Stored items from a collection
──────────

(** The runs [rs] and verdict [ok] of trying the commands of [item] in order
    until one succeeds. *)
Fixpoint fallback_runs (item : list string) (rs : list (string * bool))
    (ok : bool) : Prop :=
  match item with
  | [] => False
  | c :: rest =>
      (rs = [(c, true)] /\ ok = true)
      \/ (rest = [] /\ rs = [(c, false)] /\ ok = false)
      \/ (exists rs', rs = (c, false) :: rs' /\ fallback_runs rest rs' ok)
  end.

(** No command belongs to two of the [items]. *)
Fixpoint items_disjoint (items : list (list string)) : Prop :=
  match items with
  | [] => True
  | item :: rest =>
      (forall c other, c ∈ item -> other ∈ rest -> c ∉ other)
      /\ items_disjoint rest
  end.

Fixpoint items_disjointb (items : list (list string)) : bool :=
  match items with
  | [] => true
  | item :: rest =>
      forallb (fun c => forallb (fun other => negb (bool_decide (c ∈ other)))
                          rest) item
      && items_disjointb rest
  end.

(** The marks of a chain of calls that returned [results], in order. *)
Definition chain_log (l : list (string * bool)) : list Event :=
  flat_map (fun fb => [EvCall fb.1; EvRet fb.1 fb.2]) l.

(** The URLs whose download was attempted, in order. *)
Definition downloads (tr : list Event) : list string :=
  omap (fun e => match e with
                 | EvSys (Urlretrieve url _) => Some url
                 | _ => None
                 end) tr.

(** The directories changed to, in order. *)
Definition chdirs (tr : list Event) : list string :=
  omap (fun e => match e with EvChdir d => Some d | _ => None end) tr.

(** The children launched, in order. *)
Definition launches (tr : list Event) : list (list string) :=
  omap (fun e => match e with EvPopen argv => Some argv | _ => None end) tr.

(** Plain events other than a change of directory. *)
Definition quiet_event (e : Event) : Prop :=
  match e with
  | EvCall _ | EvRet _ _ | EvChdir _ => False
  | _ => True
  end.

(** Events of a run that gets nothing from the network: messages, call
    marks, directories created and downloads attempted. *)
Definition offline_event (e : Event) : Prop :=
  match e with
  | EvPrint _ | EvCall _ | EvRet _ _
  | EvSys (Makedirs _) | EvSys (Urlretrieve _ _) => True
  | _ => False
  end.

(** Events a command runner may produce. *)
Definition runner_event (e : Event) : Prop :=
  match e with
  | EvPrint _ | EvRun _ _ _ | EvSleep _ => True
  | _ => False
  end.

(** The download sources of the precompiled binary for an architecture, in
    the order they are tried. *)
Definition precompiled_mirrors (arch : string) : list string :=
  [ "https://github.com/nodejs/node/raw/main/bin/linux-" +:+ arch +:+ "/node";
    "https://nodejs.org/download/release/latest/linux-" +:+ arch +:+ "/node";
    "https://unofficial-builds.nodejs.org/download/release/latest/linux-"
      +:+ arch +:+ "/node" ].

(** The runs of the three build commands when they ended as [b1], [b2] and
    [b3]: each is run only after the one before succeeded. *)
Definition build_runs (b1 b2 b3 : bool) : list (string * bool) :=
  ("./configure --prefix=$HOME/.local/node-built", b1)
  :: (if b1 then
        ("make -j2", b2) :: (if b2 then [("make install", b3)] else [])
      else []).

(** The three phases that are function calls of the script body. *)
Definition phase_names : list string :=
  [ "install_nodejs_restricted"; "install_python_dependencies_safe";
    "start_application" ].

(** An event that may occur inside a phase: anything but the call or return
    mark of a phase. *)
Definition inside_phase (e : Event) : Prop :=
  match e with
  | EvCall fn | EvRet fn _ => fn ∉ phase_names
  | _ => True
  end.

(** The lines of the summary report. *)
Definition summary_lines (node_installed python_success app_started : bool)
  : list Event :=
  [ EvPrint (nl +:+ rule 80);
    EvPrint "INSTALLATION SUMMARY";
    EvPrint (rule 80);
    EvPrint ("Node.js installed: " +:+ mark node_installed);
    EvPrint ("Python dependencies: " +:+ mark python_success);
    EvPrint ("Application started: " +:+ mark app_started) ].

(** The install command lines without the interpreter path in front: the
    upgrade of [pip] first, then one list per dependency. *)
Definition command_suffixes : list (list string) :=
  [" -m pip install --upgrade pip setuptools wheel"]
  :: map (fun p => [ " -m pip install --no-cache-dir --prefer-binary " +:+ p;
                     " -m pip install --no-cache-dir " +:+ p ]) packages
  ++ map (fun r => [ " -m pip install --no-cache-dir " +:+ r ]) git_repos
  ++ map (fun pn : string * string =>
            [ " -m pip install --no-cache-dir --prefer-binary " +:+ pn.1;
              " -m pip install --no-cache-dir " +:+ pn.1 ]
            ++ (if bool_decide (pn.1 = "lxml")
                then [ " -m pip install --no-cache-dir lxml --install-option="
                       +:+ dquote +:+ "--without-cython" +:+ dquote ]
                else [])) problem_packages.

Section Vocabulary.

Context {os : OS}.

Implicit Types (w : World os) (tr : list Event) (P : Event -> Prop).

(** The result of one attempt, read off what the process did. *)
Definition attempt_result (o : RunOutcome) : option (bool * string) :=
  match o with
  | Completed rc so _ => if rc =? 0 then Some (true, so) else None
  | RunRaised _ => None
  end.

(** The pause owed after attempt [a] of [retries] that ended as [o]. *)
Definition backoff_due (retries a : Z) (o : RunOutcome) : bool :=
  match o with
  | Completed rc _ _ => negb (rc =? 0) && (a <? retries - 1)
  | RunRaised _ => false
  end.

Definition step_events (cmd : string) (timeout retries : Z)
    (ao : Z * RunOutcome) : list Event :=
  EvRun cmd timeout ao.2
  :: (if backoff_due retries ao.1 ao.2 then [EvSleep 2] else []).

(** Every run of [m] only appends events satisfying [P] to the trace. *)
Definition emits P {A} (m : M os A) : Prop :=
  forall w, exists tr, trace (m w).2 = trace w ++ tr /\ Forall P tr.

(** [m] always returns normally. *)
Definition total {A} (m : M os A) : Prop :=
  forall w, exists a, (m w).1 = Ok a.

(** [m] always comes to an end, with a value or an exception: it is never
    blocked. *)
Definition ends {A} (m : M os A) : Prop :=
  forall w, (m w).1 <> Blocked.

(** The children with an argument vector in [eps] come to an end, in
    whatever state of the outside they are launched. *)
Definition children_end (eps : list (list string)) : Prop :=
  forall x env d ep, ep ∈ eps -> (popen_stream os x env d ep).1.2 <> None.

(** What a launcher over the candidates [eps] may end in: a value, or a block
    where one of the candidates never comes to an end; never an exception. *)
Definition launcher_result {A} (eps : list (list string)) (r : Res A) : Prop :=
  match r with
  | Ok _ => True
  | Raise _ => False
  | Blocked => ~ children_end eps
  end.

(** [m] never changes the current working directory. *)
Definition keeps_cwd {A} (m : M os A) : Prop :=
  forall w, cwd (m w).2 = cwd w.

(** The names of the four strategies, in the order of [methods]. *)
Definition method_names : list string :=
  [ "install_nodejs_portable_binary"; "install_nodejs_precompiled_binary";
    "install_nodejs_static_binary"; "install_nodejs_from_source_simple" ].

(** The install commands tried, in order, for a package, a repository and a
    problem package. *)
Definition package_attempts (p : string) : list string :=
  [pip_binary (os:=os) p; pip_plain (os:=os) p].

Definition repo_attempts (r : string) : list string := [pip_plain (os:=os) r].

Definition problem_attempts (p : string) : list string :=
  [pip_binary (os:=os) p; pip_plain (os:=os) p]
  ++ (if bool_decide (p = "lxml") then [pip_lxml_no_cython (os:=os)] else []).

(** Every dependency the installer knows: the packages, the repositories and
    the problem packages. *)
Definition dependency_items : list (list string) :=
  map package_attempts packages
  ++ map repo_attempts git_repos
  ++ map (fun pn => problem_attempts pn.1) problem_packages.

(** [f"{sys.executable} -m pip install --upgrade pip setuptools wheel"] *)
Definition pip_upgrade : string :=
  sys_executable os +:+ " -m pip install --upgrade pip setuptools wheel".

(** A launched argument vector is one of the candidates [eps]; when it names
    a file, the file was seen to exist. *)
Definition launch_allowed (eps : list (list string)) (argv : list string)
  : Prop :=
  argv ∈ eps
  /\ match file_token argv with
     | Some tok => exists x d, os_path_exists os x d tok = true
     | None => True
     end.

──────────

Requirement:
Going down from the first line of the entries above, restate each line word for word until the line holding "Definition chdirs (tr" is done.

Your solution:
(** The runs [rs] and verdict [ok] of trying the commands of [item] in order
    until one succeeds. *)
Fixpoint fallback_runs (item : list string) (rs : list (string * bool))
    (ok : bool) : Prop :=
  match item with
  | [] => False
  | c :: rest =>
      (rs = [(c, true)] /\ ok = true)
      \/ (rest = [] /\ rs = [(c, false)] /\ ok = false)
      \/ (exists rs', rs = (c, false) :: rs' /\ fallback_runs rest rs' ok)
  end.

(** No command belongs to two of the [items]. *)
Fixpoint items_disjoint (items : list (list string)) : Prop :=
  match items with
  | [] => True
  | item :: rest =>
      (forall c other, c ∈ item -> other ∈ rest -> c ∉ other)
      /\ items_disjoint rest
  end.

Fixpoint items_disjointb (items : list (list string)) : bool :=
  match items with
  | [] => true
  | item :: rest =>
      forallb (fun c => forallb (fun other => negb (bool_decide (c ∈ other)))
                          rest) item
      && items_disjointb rest
  end.

(** The marks of a chain of calls that returned [results], in order. *)
Definition chain_log (l : list (string * bool)) : list Event :=
  flat_map (fun fb => [EvCall fb.1; EvRet fb.1 fb.2]) l.

(** The URLs whose download was attempted, in order. *)
Definition downloads (tr : list Event) : list string :=
  omap (fun e => match e with
                 | EvSys (Urlretrieve url _) => Some url
                 | _ => None
                 end) tr.

(** The directories changed to, in order. *)
Definition chdirs (tr : list Event) : list string :=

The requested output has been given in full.